La differenza tra meccanica e meccatronica
Comprendere le differenze tra meccanica e meccatronica aiuta a valorizzare le competenze di una moderna officina
La meccatronica e la meccanica sono due discipline differenti ma interconnesse, possiamo quasi definire la prima come l’evoluzione della seconda, grazie al progresso. Fare una distinzione e spiegare nel dettaglio di che cosa si tratta è importante per comprendere e valorizzare il lavoro e le competenze di un’officina moderna oggi.
La definizione di meccanica
Facendo una distinzione chiara, possiamo iniziare a parlare di quelli che sono i compiti di un meccanico tradizionale, che offre ai suoi clienti in officina:
- riparazioni di elementi danneggiati a causa dell’usura meccanica;
- offre alla clientela interventi manuali realizzati a regola d’arte, grazie all’esperienza;
- si prende cura dei componenti fisici e dei sistemi che possiamo definire “analogici” (di mezzi pesanti e auto);
- lavora in differenti ambiti, tra cui: motore a combustione (pistoni, distribuzione, valvole, albero motore), impianto frenante, ammortizzatori e sospensioni, trasmissione (cambio manuale o automatico e differenziale), ruote, frizione, cuscinetti, scarico.
Quali sono le competenze richieste al meccanico
Il meccanico tradizionale deve essere in grado di:
- occuparsi della diagnosi sonora e visiva di guasti più o meno gravi ai veicoli analizzati;
- conoscere tolleranze materiali e meccaniche;
- usare macchine da officina e tutti gli utensili e attrezzi del mestiere, per ogni mansione.
Il cliente si affida al meccanico, che dovrebbe garantire riparazioni strutturali eseguire in maniera professionale e di lunga durata, oltre che la capacità di lavorare su ogni tipo di veicolo, anche quelli più datati.

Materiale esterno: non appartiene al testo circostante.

(** The world in which the accessor returns the five records. *)
Definition fiveWorld : World :=
  {| now := 1735787045678;
     getStudentsCallback := Ok (Json.JArray fiveStudents);
     cwd := "/srv";
     writtenBeforeFailure := None |}.

(** A started manager whose first operation waits for [fs.access]. *)
Definition started : State :=
  run (create defaultIntervalMs FileUtils.emptyDisk) [CallStart].

End Scenario.

(** ** What a manager leaves on the disk *)

Module ManagerShape.

Import BackupManager.

(** The name, the path and the text of the snapshot an operation takes
    when it resumes in the world [w]. *)
Definition snapshotOf (w : World) (backupFileName path json : string) : Prop :=
  exists students,
    getStudentsCallback w = Ok (Json.JArray students)
    /\ backupFileName = generateBackupFileName (now w)
    /\ path = FileUtils.resolve (cwd w) (Path.join backupDirectory backupFileName)
    /\ json = Json.stringify (Json.JArray students).


(** The worlds in which the operations of a trace resumed. *)
Definition worldsOf (events : list Event) : list World :=
  flat_map (fun e => match e with Settles _ _ w => [w] | _ => [] end) events.

(** An initial part of a text: what a write has put into its file when it
    is cut short, the whole text included. *)
Definition initialPart (text part : string) : Prop :=
  exists n, part = substring 0 n text.

(** What one may find at [path] in the state [s]: the content the settled
    calls left there or, while a write to that path is under way, an
    initial part of its text. *)
Definition mayHold (s : State) (path : string) (content : option string) : Prop :=
  content = disk s path
  \/ exists id backupFileName json part,
       In (id, AwaitWrite backupFileName path json) (operations s)
       /\ initialPart json part /\ content = Some part.
(** A non-empty match of a starred pattern starts with a non-empty
    match of its body. *)
Lemma matches_star_head (r0 : regex) (s0 : string) :
  matches icase r0 s0 ->
  forall r a t, r0 = Star r -> s0 = String a t ->
  exists t1 t2, t = t1 ++ t2 /\
                matches icase r (String a t1) /\ matches icase (Star r) t2.
Proof.
  induction 1 as [| | | | | | r' | r' s1 s2 H1 _ H2 IH2];
    intros r a t Er Es; try discriminate.
  injection Er as ->.
  destruct s1 as [| c1 s1]; simpl in Es.
  - now apply IH2.
  - injection Es as -> <-. now exists s1, s2.
Qed.

Lemma matches_cat_inv (r1 r2 : regex) (s : string) :
  matches icase (Cat r1 r2) s ->
  exists s1 s2, s = s1 ++ s2 /\ matches icase r1 s1 /\ matches icase r2 s2.
Proof. inversion 1; subst; eauto. Qed.

Lemma deriv_matches (c : ascii) (r : regex) :
  forall s, matches icase (deriv icase c r) s <-> matches icase r (String c s).
Proof.
  induction r as [| | p | | r1 IH1 r2 IH2 | r1 IH1 r2 IH2 | r IH];
    intros s; simpl.
  - split; inversion 1.
  - split; inversion 1.
  - destruct (char_matches icase p c) eqn:E; split; intros H.
    + inversion H; subst. now constructor.
    + inversion H; subst. constructor.
    + inversion H.
    + inversion H; subst. congruence.
  - destruct (is_line_terminator c) eqn:E; split; intros H.
    + inversion H.
    + inversion H; subst. congruence.
    + inversion H; subst. now constructor.
    + inversion H; subst. constructor.
  - assert (Hcat : matches icase (Cat (deriv icase c r1) r2) s ->
                   matches icase (Cat r1 r2) (String c s)).
    { intros H. apply matches_cat_inv in H as (s1 & s2 & -> & Ha & Hb).
      change (String c (s1 ++ s2)) with (String c s1 ++ s2).
      constructor; [now apply IH1 | exact Hb]. }
    assert (Hinv : matches icase (Cat r1 r2) (String c s) ->
                   matches icase (Cat (deriv icase c r1) r2) s \/
                   (matches icase r1 "" /\ matches icase (deriv icase c r2) s)).
    { intros H. apply matches_cat_inv in H as (s1 & s2 & Es & Ha & Hb).
      destruct s1 as [| c1 s1]; simpl in Es.
      - right. subst s2. split; [exact Ha | now apply IH2].
      - injection Es as <- ->. left. constructor; [now apply IH1 | exact Hb]. }
    destruct (nullable r1) eqn:En.
    + split; intros H.
      * inversion H; subst; [now apply Hcat |].
        change (String c s) with ("" ++ String c s).
        constructor; [now apply nullable_matches | now apply IH2].
      * destruct (Hinv H) as [H' | [_ H']];
          [now apply matches_alt_l | now apply matches_alt_r].
    + split; [exact Hcat |]. intros H.
      destruct (Hinv H) as [H' | [H' _]]; [exact H' |].
      apply nullable_matches in H'. congruence.
  - split; intros H; inversion H; subst;
      solve [apply matches_alt_l; now apply IH1
            | apply matches_alt_r; now apply IH2].
  - split; intros H.
    + apply matches_cat_inv in H as (s1 & s2 & -> & Ha & Hb).
      change (String c (s1 ++ s2)) with (String c s1 ++ s2).
      constructor; [now apply IH | exact Hb].
    + destruct (matches_star_head _ _ H r c s eq_refl eq_refl)
        as (s1 & s2 & -> & Ha & Hb).
      constructor; [now apply IH | exact Hb].
Qed.

(** [matches_prefix] finds a match that starts at index 0. *)
Lemma matches_prefix_spec (s : string) :
  forall r, matches_prefix icase r s = true <->
            exists s1 s2, s = s1 ++ s2 /\ matches icase r s1.
Proof.
  induction s as [| c s IH]; intros r; simpl.
  - rewrite orb_false_r, nullable_matches. split.
    + intros H. now exists "", "".
    + intros (s1 & s2 & E & H). symmetry in E.
      apply append_empty in E as [-> _]. exact H.
  - rewrite orb_true_iff, nullable_matches, IH. split.
    + intros [H | (s1 & s2 & -> & H)].
      * now exists "", (String c s).
      * exists (String c s1), s2. split; [reflexivity | now apply deriv_matches].
    + intros (s1 & s2 & E & H). destruct s1 as [| c1 s1]; simpl in E.
      * now left.
      * injection E as <- ->. right. exists s1, s2.
        split; [reflexivity | now apply deriv_matches].
Qed.

(** [search] answers whether some substring matches the pattern. *)
Lemma search_spec (r : regex) (s : string) :
  search icase r s = true <->
  exists s0 s1 s2, s = s0 ++ s1 ++ s2 /\ matches icase r s1.
Proof.
  induction s as [| c s IH]; cbn [search].
  - simpl. rewrite !orb_false_r, nullable_matches. split.
    + intros H. now exists "", "", "".
    + intros (s0 & s1 & s2 & E & H). symmetry in E.
      apply append_empty in E as [_ E]. apply append_empty in E as [-> _].
      exact H.
  - rewrite orb_true_iff, (matches_prefix_spec (String c s)), IH. split.
    + intros [(s1 & s2 & E & H) | (s0 & s1 & s2 & -> & H)].
      * exists "", s1, s2. now split.
      * exists (String c s0), s1, s2. now split.
    + intros (s0 & s1 & s2 & E & H). destruct s0 as [| c0 s0]; simpl in E.
      * left. now exists s1, s2.
      * injection E as <- ->. right. now exists s0, s1, s2.
Qed.
End Matcher.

La definizione di meccatronica
Come possiamo definire la meccatronica? Come quella disciplina che integra oggi perfettamente le conoscenze e le competenze legate non più solo alla meccanica, ma anche all’elettronica e all’informatica. Si tratta di una materia che ormai oggi è fondamentale per riuscire a lavorare sui veicoli moderni, dotati di ogni tipo di tecnologia di ultima generazione, centraline, sensori e sistemi di assistenza alla guida e prevenzione degli incidenti.
Quali sono gli ambiti tipici su cui lavora un meccatronico:
- cambi automatici e robotizzati con gestione elettronica;
- elementi legati ai moderni veicoli ibridi ed elettrici (come le batterie, gli inverter, i motori elettrici stessi);
- sistemi di iniezione elettronica (benzina e diesel);
- diagnosi via OBD-II e software specifici;
- ABS, ESP, airbag, controllo di trazione;
- sistemi ADAS, di assistenza alla guida, come il mantenimento di corsi, il rilevamento stanchezza, rilevamento cartelli stradale e angolo cieco, la frenata automatica d’emergenza.
Le competenze richieste in meccatronica
Chi si occupa di meccatronica per interventi su camion moderni e veicoli di nuova generazione, deve sapere:
- interpretare codici errore e dati in tempo reale;
- intervenire sulle componenti fisiche del mezzo, ma anche sulla sua gestione elettronica;
- usare strumenti di diagnosi elettronica e software;
- conoscere e saper intervenire su sensori, attuatori e reti CAN-Bus;
- aggiornarsi costantemente sulle nuove tecnologie nel settore automotive.
Il cliente deve poter contare sul professionista in officina, che deve essere in grado di intervenire per riparare e ottimizzare veicoli di ultima generazione. Il meccatronico garantisce maggior sicurezza e affidabilità grazie a tarature corrette e la possibilità, per il cliente, di prevenire guasti tramite quella che possiamo definire come la diagnosi predittiva, tutti argomenti di cui abbiamo più volte parlato.